Why Watch it Today?: Today is World Hemophilia Day and it wouldn’t be too much of a spoiler to say that blood plays a fairly large role in Neville’s attempt to save humanity. It’s a bit of stretch, but it is a fun (if not by any measure great) film, one of Heston’s late 1960s/early 1970s dystopian sci-fi films, and the second adaptation of Richard Matheson’s groundbreaking, highly influential novella I Am Legend. In many ways this is the least faithful, most outlandish, and cheesiest adaptation of the book. The Last Man on Earth with Vincent Price was the most literally faithful (but also the most cheaply made and dullest) while the most recent adaptation with Will Smith is the loudest and most conventional (and thus it has the happiest ending).

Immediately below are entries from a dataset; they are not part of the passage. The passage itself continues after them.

(* ===== verification/PipeThms.v ===== *)
(** Pipes shared by concurrent readers and writers: the byte stream, and who
    is woken when. *)

From S2P Require Import Prelude Pipe.

(** ** The system *)

(** The bytes thread [me] has written, or read, in the turn that led to [s']. *)
Definition sent (s' : psys) (me : nat) (i : Z) : list Z :=
  match pcl <$> pthr s' !! me with
  | Some (Pwrite addr _ j) => drop (Z.to_nat i) (take (Z.to_nat j) addr)
  | _ => []
  end.
Definition received (s' : psys) (me : nat) : list Z :=
  match pcl <$> pthr s' !! me with
  | Some (Pread _ got) => got
  | _ => []
  end.

Definition is_writer (t : pthread) : bool := match pcl t with Pwrite _ _ _ => true | _ => false end.
Definition active (t : pthread) : bool := match pst t with Pdone _ => false | _ => true end.

(** [kill()] of the process of a thread. *)
Definition kill_thread (t : pthread) : pthread :=
  Pthread (pcl t) (match pst t with Psleep _ => Pready | st => st end) true.

(** A call starts with an open descriptor, and the last descriptor of an end
    is closed when no call uses it any more. *)
Inductive pstep (s : psys) : list Z -> list Z -> psys -> Prop :=
| p_write me t addr n i s' :
    pthr s !! me = Some t -> pcl t = Pwrite addr n i -> pst t = Pready ->
    pipewrite me addr n i s = Ok ((), s') -> pstep s (sent s' me i) [] s'
| p_read me t n got s' :
    pthr s !! me = Some t -> pcl t = Pread n got -> pst t = Pready ->
    piperead me n s = Ok ((), s') -> pstep s [] (received s' me) s'
| p_enter_write addr n k :
    writeopen (ppipe s) <> 0 -> n <= Z.of_nat (length addr) ->
    pstep s [] [] (set_pthr (pthr s ++ [Pthread (Pwrite addr n 0) Pready k]) s)
| p_enter_read n k :
    readopen (ppipe s) <> 0 ->
    pstep s [] [] (set_pthr (pthr s ++ [Pthread (Pread n []) Pready k]) s)
| p_kill me t : pthr s !! me = Some t -> pstep s [] [] (set_pthr (alter kill_thread me (pthr s)) s)
| p_close (w : bool) s' :
    (if w then writeopen (ppipe s) else readopen (ppipe s)) <> 0 ->
    (forall k t, pthr s !! k = Some t -> is_writer t = w -> active t = false) ->
    pipeclose w s = Ok ((), s') -> pstep s [] [] s'.

(** Runs, with all bytes written and all bytes read. *)
Inductive pruns (s : psys) : list Z -> list Z -> psys -> Prop :=
| pruns_refl : pruns s [] [] s
| pruns_step w r s1 w1 r1 s2 : pruns s w r s1 -> pstep s1 w1 r1 s2 -> pruns s (w ++ w1) (r ++ r1) s2.

(** What [pipealloc] makes of a page. *)
Definition pipealloc_pipe (page : list Z) : pipe := Pipe page 0 0 1 1.
Definition pipe_start (page : list Z) : psys := Psys (pipealloc_pipe page) [] false.

(** ** Invariant *)

Record tok (s : psys) (t : pthread) : Prop := Tok {
  tok_write : forall addr n i, pcl t = Pwrite addr n i -> 0 <= i /\ n <= Z.of_nat (length addr);
  tok_chan : forall ch, pst t = Psleep ch -> is_writer t = match ch with Pnwrite => true | Pnread => false end;
  tok_full : pst t = Psleep Pnwrite -> pcount (ppipe s) = PIPESIZE /\ readopen (ppipe s) <> 0;
  tok_open : active t = true -> if is_writer t then writeopen (ppipe s) <> 0 else readopen (ppipe s) <> 0
}.

Definition no_killed (s : psys) : Prop := Forall (eq false) (pkilled <$> pthr s).

Record pinv (s : psys) : Prop := Pinv {
  pinv_pok : pok (ppipe s);
  pinv_thr : forall k t, pthr s !! k = Some t -> tok s t;
  pinv_empty : no_killed s -> forall k t, pthr s !! k = Some t -> pst t = Psleep Pnread -> pcount (ppipe s) = 0 /\ writeopen (ppipe s) <> 0;
  pinv_freed : pfreed s = true <-> readopen (ppipe s) = 0 /\ writeopen (ppipe s) = 0
}.

(** ** Threads after a step *)

Lemma set_thread_inv me c st l k t' :
  set_thread me c st l !! k = Some t' ->
  (k = me /\ exists t, l !! me = Some t /\ t' = Pthread c st (pkilled t)) \/ (k <> me /\ l !! k = Some t').
Proof.
  unfold set_thread. destruct (decide (k = me)) as [->|Hne].
  - rewrite list_lookup_alter_eq. intros (t & Ht & ->)%fmap_Some. left. eauto.
  - rewrite list_lookup_alter_ne by done. auto.
Qed.

Lemma wake_inv ch (l : list pthread) (k : nat) t' :
  (wake_thread ch <$> l) !! k = Some t' ->
  exists t, l !! k = Some t /\ pcl t' = pcl t /\ pkilled t' = pkilled t /\ active t' = active t /\
    forall ch', pst t' = Psleep ch' -> ch' <> ch /\ pst t = Psleep ch'.
Proof.
  rewrite list_lookup_fmap. intros (t & Ht & ->)%fmap_Some. exists t. unfold wake_thread, active.
  destruct (decide (pst t = Psleep ch)) as [Hs|Hs]; cbn.
  - rewrite Hs. split_and!; done.
  - split_and!; try done. intros ch' Hc. split; [|done]. by intros ->.
Qed.

(** Turns kill nobody. *)
Lemma set_thread_killed me c st l : pkilled <$> set_thread me c st l = pkilled <$> l.
Proof.
  apply list_eq. intros k. unfold set_thread. rewrite !list_lookup_fmap. destruct (decide (k = me)) as [->|Hne].
  - rewrite list_lookup_alter_eq. by destruct (l !! me).
  - by rewrite list_lookup_alter_ne.
Qed.
Lemma wake_killed ch (l : list pthread) : pkilled <$> (wake_thread ch <$> l) = pkilled <$> l.
Proof.
  rewrite <- list_fmap_compose. apply list_fmap_ext. intros i t _. cbn. unfold wake_thread. by destruct (decide _).
Qed.

(** A thread that does not move, seen from a changed pipe. *)
Lemma tok_mono s s' t t' :
  tok s t -> pcl t' = pcl t -> active t' = active t -> (forall ch, pst t' = Psleep ch -> pst t = Psleep ch) ->
  (pst t' = Psleep Pnwrite -> pcount (ppipe s) = PIPESIZE -> readopen (ppipe s) <> 0 ->
     pcount (ppipe s') = PIPESIZE /\ readopen (ppipe s') <> 0) ->
  (active t = true -> if is_writer t then writeopen (ppipe s') = writeopen (ppipe s) else readopen (ppipe s') = readopen (ppipe s)) ->
  tok s' t'.
Proof.
  intros [H1 H2 H3 H4] Hc Ha Hs Hf Ho. unfold is_writer in *. constructor.
  - intros addr n i. rewrite Hc. apply H1.
  - intros ch Hch. unfold is_writer. rewrite Hc. apply H2. by apply Hs.
  - intros Hch. destruct (H3 (Hs _ Hch)) as [Hx Hy]. by apply Hf.
  - unfold is_writer. rewrite Hc, Ha. intros Hact. specialize (H4 Hact). specialize (Ho Hact).
    destruct (pcl t); by rewrite Ho.
Qed.

(** ** Every step keeps the invariant and the order of the bytes *)

Definition step_ok (s : psys) (w r : list Z) (s' : psys) : Prop :=
  pinv s' /\ contents (ppipe s) ++ w = r ++ contents (ppipe s').

Lemma wake_tok ch s s' k t' :
  pinv s -> (wake_thread ch <$> pthr s) !! k = Some t' -> same_ends s s' ->
  (ch = Pnwrite \/ (pcount (ppipe s) = PIPESIZE -> pcount (ppipe s') = PIPESIZE)) -> tok s' t'.
Proof.
  intros Hi Ht' (He1 & He2 & _) Hf. destruct (wake_inv _ _ _ _ Ht') as (t & Ht & Hc & _ & Ha & Hs).
  eapply tok_mono; [by apply (pinv_thr s Hi k)|done|done|intros c Hx; by apply Hs| |].
  - intros Hx Hfull Hro. rewrite He1. split; [|done]. destruct Hf as [->|Hf]; [by destruct (Hs _ Hx)|by apply Hf].
  - intros _. rewrite He1, He2. by destruct (is_writer t).
Qed.
(* ===== verification/File.v ===== *)
(** Open files ([file.c]) and the end of [pipealloc] that makes them, on the
    file system and the pipes.

    A file pointer is an index in [ftable.file].  [ftable.lock] is held inside
    single functions only and is left out; a call that has to sleep in a pipe
    does not return ([Spin]). *)

From S2P Require Import Prelude Layout CString Bytes Bio Block Log Fs Pipe.

Definition NFILE : nat := 100.

(** ** Pipes, as open files use them *)

(** The pipes that were allocated, and how many pages [kalloc] still has. *)
Record pipes := Pipes { pstore : list psys; ppages : nat }.

(** A call of the only thread that is inside the pipe: from its start until
    it returns; one that has to wait does not return. *)
Definition pipe_call (c : pcall) (turn : nat -> PM ()) (killed : bool) (p : psys) : outcome (Z * list Z * psys) :=
  let me := length (pthr p) in
  match turn me (set_pthr (pthr p ++ [Pthread c Pready killed]) p) with
  | Ok (_, p') =>
      match pthr p' !! me with
      | Some (Pthread (Pread _ got) (Pdone r) _) => Ok (r, got, set_pthr (take me (pthr p')) p')
      | Some (Pthread (Pwrite _ _ _) (Pdone r) _) => Ok (r, [], set_pthr (take me (pthr p')) p')
      | _ => Spin
      end
  | Panic m => Panic m
  | Fault m => Fault m
  | Spin => Spin
  end.

(** ** Data *)

Inductive ftype := FD_NONE | FD_PIPE | FD_INODE.
#[export] Instance ftype_eq_dec : EqDecision ftype.
Proof. solve_decision. Defined.

Record file := File {
  f_type : ftype;
  f_ref : Z;
  f_readable : Z;
  f_writable : Z;
  f_pipe : nat;
  f_ip : nat;
  f_off : Z
}.

Definition set_f_type (v : ftype) (f : file) : file :=
  File v (f_ref f) (f_readable f) (f_writable f) (f_pipe f) (f_ip f) (f_off f).
Definition set_f_ref (v : Z) (f : file) : file :=
  File (f_type f) v (f_readable f) (f_writable f) (f_pipe f) (f_ip f) (f_off f).
Definition set_f_off (v : Z) (f : file) : file :=
  File (f_type f) (f_ref f) (f_readable f) (f_writable f) (f_pipe f) (f_ip f) v.

Section file.
Context {St : Type} `{blocks St}.
Context (dev_read : Z -> option (nat -> Z -> F (St := St) (Z * list Z))) (dev_write : Z -> option (nat -> list Z -> Z -> F (St := St) Z)).

(** [k_killed] is [myproc()->killed], and [ofile] its open files. *)
Record fls := Fls {
  k_fs : fss (St := St);
  ftable : list file;
  k_pipes : pipes;
  k_killed : bool;
  ofile : list (option nat)
}.
Definition set_k_fs (v : fss) (s : fls) : fls := Fls v (ftable s) (k_pipes s) (k_killed s) (ofile s).
Definition set_ftable (v : list file) (s : fls) : fls := Fls (k_fs s) v (k_pipes s) (k_killed s) (ofile s).
Definition set_k_pipes (v : pipes) (s : fls) : fls := Fls (k_fs s) (ftable s) v (k_killed s) (ofile s).
Definition set_ofile (v : list (option nat)) (s : fls) : fls := Fls (k_fs s) (ftable s) (k_pipes s) (k_killed s) v.

Definition K (A : Type) : Type := M fls A.
Definition on_fs {A} (m : F A) : K A := zoom k_fs set_k_fs m.

Definition getf (f : nat) : K file := l ← gets ftable; deref "file pointer" (l !! f).
Definition updf (f : nat) (g : file -> file) : K () :=
  x ← getf f; modify (fun s => set_ftable (<[f := g x]> (ftable s)) s).

(** A call of [pipe.c] on pipe [p]. *)
Definition on_pipe {A} (p : nat) (call : psys -> outcome (A * psys)) : K A := fun s =>
  match pstore (k_pipes s) !! p with
  | None => Fault "pipe pointer"
  | Some q =>
      if pfreed q then Fault "pipe freed" else
      match call q with
      | Ok (a, q') => Ok (a, set_k_pipes (Pipes (<[p := q']> (pstore (k_pipes s)))
          (if pfreed q' then S (ppages (k_pipes s)) else ppages (k_pipes s))) s)
      | Panic m => Panic m
      | Fault m => Fault m
      | Spin => Spin
      end
  end.
Definition piperead_ (p : nat) (n : Z) : K (Z * list Z) :=
  k ← gets k_killed;
  on_pipe p (pipe_call (Pread n []) (fun me => piperead me n) k).
Definition pipewrite_ (p : nat) (addr : list Z) (n : Z) : K Z :=
  k ← gets k_killed;
  '(r, _) ← on_pipe p (pipe_call (Pwrite addr n 0) (fun me => pipewrite me addr n 0) k);
  ret r.
Definition pipeclose_ (p : nat) (writable : bool) : K () := on_pipe p (pipeclose writable).

(** ** The table *)

(** The first free entry. *)
Fixpoint free_file (l : list file) (i : nat) : option nat :=
  match l with
  | [] => None
  | f :: l => if f_ref f =? 0 then Some i else free_file l (S i)
  end.
Definition filealloc : K (option nat) :=
  l ← gets ftable;
  match free_file l 0 with
  | Some f => updf f (set_f_ref 1);; ret (Some f)
  | None => ret None
  end.

Definition filedup (f : nat) : K nat :=
  x ← getf f;
  if f_ref x <? 1 then panic "filedup" else
  updf f (set_f_ref (f_ref x + 1));;
  ret f.

Definition fileclose (f : nat) : K () :=
  x ← getf f;
  if f_ref x <? 1 then panic "fileclose" else
  if 0 <? f_ref x - 1 then updf f (set_f_ref (f_ref x - 1)) else
  updf f (fun x => set_f_type FD_NONE (set_f_ref 0 x));;
  match f_type x with
  | FD_PIPE => pipeclose_ (f_pipe x) (negb (f_writable x =? 0))
  | FD_INODE =>
      on_fs begin_op_;;
      on_fs (iput (f_ip x));;
      on_fs end_op_
  | FD_NONE => ret ()
  end.

(** ** Reading and writing *)

Definition filestat (f : nat) : K (option stat) :=
  x ← getf f;
  if decide (f_type x = FD_INODE) then
    on_fs (ilock (f_ip x));;
    st ← on_fs (stati (f_ip x));
    on_fs (iunlock (f_ip x));;
    ret (Some st)
  else ret None.

(** The result and the bytes stored at [addr]. *)
Definition fileread (f : nat) (n : Z) : K (Z * list Z) :=
  x ← getf f;
  if f_readable x =? 0 then ret (-1, []) else
  match f_type x with
  | FD_PIPE => piperead_ (f_pipe x) n
  | FD_INODE =>
      on_fs (ilock (f_ip x));;
      x ← getf f;
      '(r, bs) ← on_fs (readi dev_read (f_ip x) (f_off x) (u32 n));
      when (0 <? r) (updf f (fun x => set_f_off (u32 (f_off x + r)) x));;
      on_fs (iunlock (f_ip x));;
      ret (r, bs)
  | FD_NONE => panic "fileread"
  end.

Definition FILEMAX : Z := (MAXOPBLOCKS - 1 - 1 - 2) / 2 * 512.

(** One transaction of [filewrite]. *)
Definition filewrite_chunk (f : nat) (addr : list Z) (n1 : Z) : K Z :=
  x ← getf f;
  on_fs begin_op_;;
  on_fs (ilock (f_ip x));;
  x ← getf f;
  r ← on_fs (writei dev_write (f_ip x) addr (f_off x) (u32 n1));
  when (0 <? r) (updf f (fun x => set_f_off (u32 (f_off x + r)) x));;
  on_fs (iunlock (f_ip x));;
  on_fs end_op_;;
  ret r.
(** The final [i]. *)
Fixpoint filewrite_loop (fuel : nat) (f : nat) (addr : list Z) (n i : Z) : K Z :=
  match fuel with
  | O => spin
  | S fuel =>
      if i <? n then
        let n1 := if FILEMAX <? n - i then FILEMAX else n - i in
        r ← filewrite_chunk f (drop (Z.to_nat i) addr) n1;
        if r <? 0 then ret i else
        if negb (r =? n1) then panic "short filewrite" else
        filewrite_loop fuel f addr n (i + r)
      else ret i
  end.
Definition filewrite (f : nat) (addr : list Z) (n : Z) : K Z :=
  x ← getf f;
  if f_writable x =? 0 then ret (-1) else
  match f_type x with
  | FD_PIPE => pipewrite_ (f_pipe x) addr n
  | FD_INODE =>
      i ← filewrite_loop (S (Z.to_nat n)) f addr n 0;
      ret (if i =? n then n else -1)
  | FD_NONE => panic "filewrite"
  end.

(** ** pipealloc *)

(** [kalloc]: whether there was a page. *)
Definition kalloc_page : K bool :=
  p ← gets k_pipes;
  match ppages p with
  | O => ret false
  | S n => modify (set_k_pipes (Pipes (pstore p) n));; ret true
  end.

(** The read end and the write end, or nothing; on failure every file that
    was allocated is closed again. *)
Definition pipealloc : K (option (nat * nat)) :=
  f0 ← filealloc;
  match f0 with
  | None => ret None
  | Some f0 =>
      f1 ← filealloc;
      match f1 with
      | None => fileclose f0;; ret None
      | Some f1 =>
          ok ← kalloc_page;
          if negb ok then fileclose f0;; fileclose f1;; ret None else
          p ← gets (fun s => length (pstore (k_pipes s)));
          modify (fun s => set_k_pipes (Pipes (pstore (k_pipes s) ++ [Psys pipe_init [] false]) (ppages (k_pipes s))) s);;
          updf f0 (fun x => File FD_PIPE (f_ref x) 1 0 p (f_ip x) (f_off x));;
          updf f1 (fun x => File FD_PIPE (f_ref x) 0 1 p (f_ip x) (f_off x));;
          ret (Some (f0, f1))
      end
  end.
End file.
(* ===== verification/SysfileThms.v ===== *)
(** Reference counts of open files: every system call keeps [f->ref] equal to
    the number of descriptors that name the file. *)

From S2P Require Import Prelude Layout CString Bytes Bio Block Log LogThms LogBlocks Fs Pipe File FsThms FileThms Syscall Sysfile.

(** How many descriptors name file [f]. *)
Fixpoint fd_count (l : list (option nat)) (f : nat) : Z :=
  match l with
  | [] => 0
  | Some g :: l => (if decide (g = f) then 1 else 0) + fd_count l f
  | None :: l => fd_count l f
  end.

Lemma fd_count_nonneg l f : 0 <= fd_count l f.
Proof. induction l as [|[g|] l IH]; cbn; [lia|case_decide; lia|done]. Qed.

Lemma fd_count_insert l fd o o' f :
  l !! fd = Some o ->
  fd_count (<[fd := o']> l) f = fd_count l f - (if decide (o = Some f) then 1 else 0) + (if decide (o' = Some f) then 1 else 0).
Proof.
  revert fd. induction l as [|p l IH]; intros [|fd] Hl; [done..| |].
  - injection Hl as ->. cbn. destruct o as [g|], o' as [h|]; repeat case_decide; simplify_eq; try lia; done.
  - change (<[S fd := o']> (p :: l)) with (p :: <[fd := o']> l). cbn [fd_count]. rewrite (IH fd Hl). destruct p; lia.
Qed.

Lemma fd_count_in l fd f : l !! fd = Some (Some f) -> 1 <= fd_count l f.
Proof.
  revert fd. induction l as [|p l IH]; intros [|fd] Hl; [done..| |].
  - injection Hl as ->. cbn. rewrite decide_True by done. pose proof (fd_count_nonneg l f). lia.
  - cbn in Hl |- *. specialize (IH fd Hl). destruct p; [case_decide|]; lia.
Qed.

Lemma free_fd_spec l i fd : free_fd l i = Some fd -> exists k, fd = (i + k)%nat /\ l !! k = Some None.
Proof.
  revert i. induction l as [|[g|] l IH]; intros i Hf; cbn in Hf; [done| |].
  - destruct (IH _ Hf) as (k & -> & Hk). exists (S k). split; [lia|done].
  - injection Hf as <-. exists O. split; [lia|done].
Qed.

Lemma free_file_spec l i f : free_file l i = Some f -> exists k fe, f = (i + k)%nat /\ l !! k = Some fe /\ f_ref fe = 0.
Proof.
  revert i. induction l as [|g l IH]; intros i Hf; cbn in Hf; [done|].
  destruct (Z.eqb_spec (f_ref g) 0) as [Hz|Hz].
  - injection Hf as <-. exists O, g. split_and!; [lia|done|done].
  - destruct (IH _ Hf) as (k & fe & -> & Hk & Hr). exists (S k), fe. split_and!; [lia|done|done].
Qed.

Section refs.
Context {St : Type} `{blocks St}.
Abbreviation fls := (@File.fls St).
Context (dev_read : Z -> option (nat -> Z -> F (St := St) (Z * list Z)))
        (dev_write : Z -> option (nat -> list Z -> Z -> F (St := St) Z)).
(** Descriptors of other processes, and the size of the table. *)
Context (others : nat -> Z) (nfile : nat).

Each adaptation chose to keep different elements of Matheson’s novella according to the fashion at the time and who was making it.
Omega Man is a full-bore Heston teeth clenching actiony science fiction dystopia film crossbred with a little of the then en vogue counter-culture and blaxploitation exploitation films and some then-current references to Charles Manson (a “Family” lead by a charismatic madman with a vision for the end times). The mix doesn’t always work, Heston’s Neville is a bit too Messianic and the sex scenes between him and a much younger Rosalind Cash are downright creepy, but the film is a must see to get certain culture references and for fans of Heston at his Hestoniest, not to mention some high quality goofiness in the form of the albino make up, hooded cloaks and primitive weaponry the family arrays against Heston’s machine guns.
Where to Get It: Libraries, Netflix (Rental Only), iTunes or Amazon.com
This movie was not a bore then and is not a bore now , And to the so called critics that said it was your a drip of the slowest kind. The only reason you rated it the way you did is because Black people Co- stared in the movie then it became Blackplotation!!!!. This movie was bak in the 70’s so anybody that was a Black actor/actress.you put down as a low budget film. those were the best movies and they still are!!!.
Boring? That is definitely not something I’d say (or did say) about this film. To be fair, I should not have called this blaxploitation….you are right that the film merely features black actors. I do think that the Heston/Cash scenes are a little creepy-mainly because he is so much older than her, and, well, he’s Heston, I always find his romantic side a little off-putting. Pretty sure I didn’t call this low budget, either, though it was certainly in a period when the studios were in rough shape and cutting corners-and trying new things, or else this likely wouldn’t get made. I do prefer the novel, but I feel like all the adaptations have their own weaknesses. I admit that I find this less compelling and more cheesy than Heston’s other sci-fi dystopia films of the era-Planet of the Apes and Soylent Green, but I’d watch this over I Am Legend any day of the week.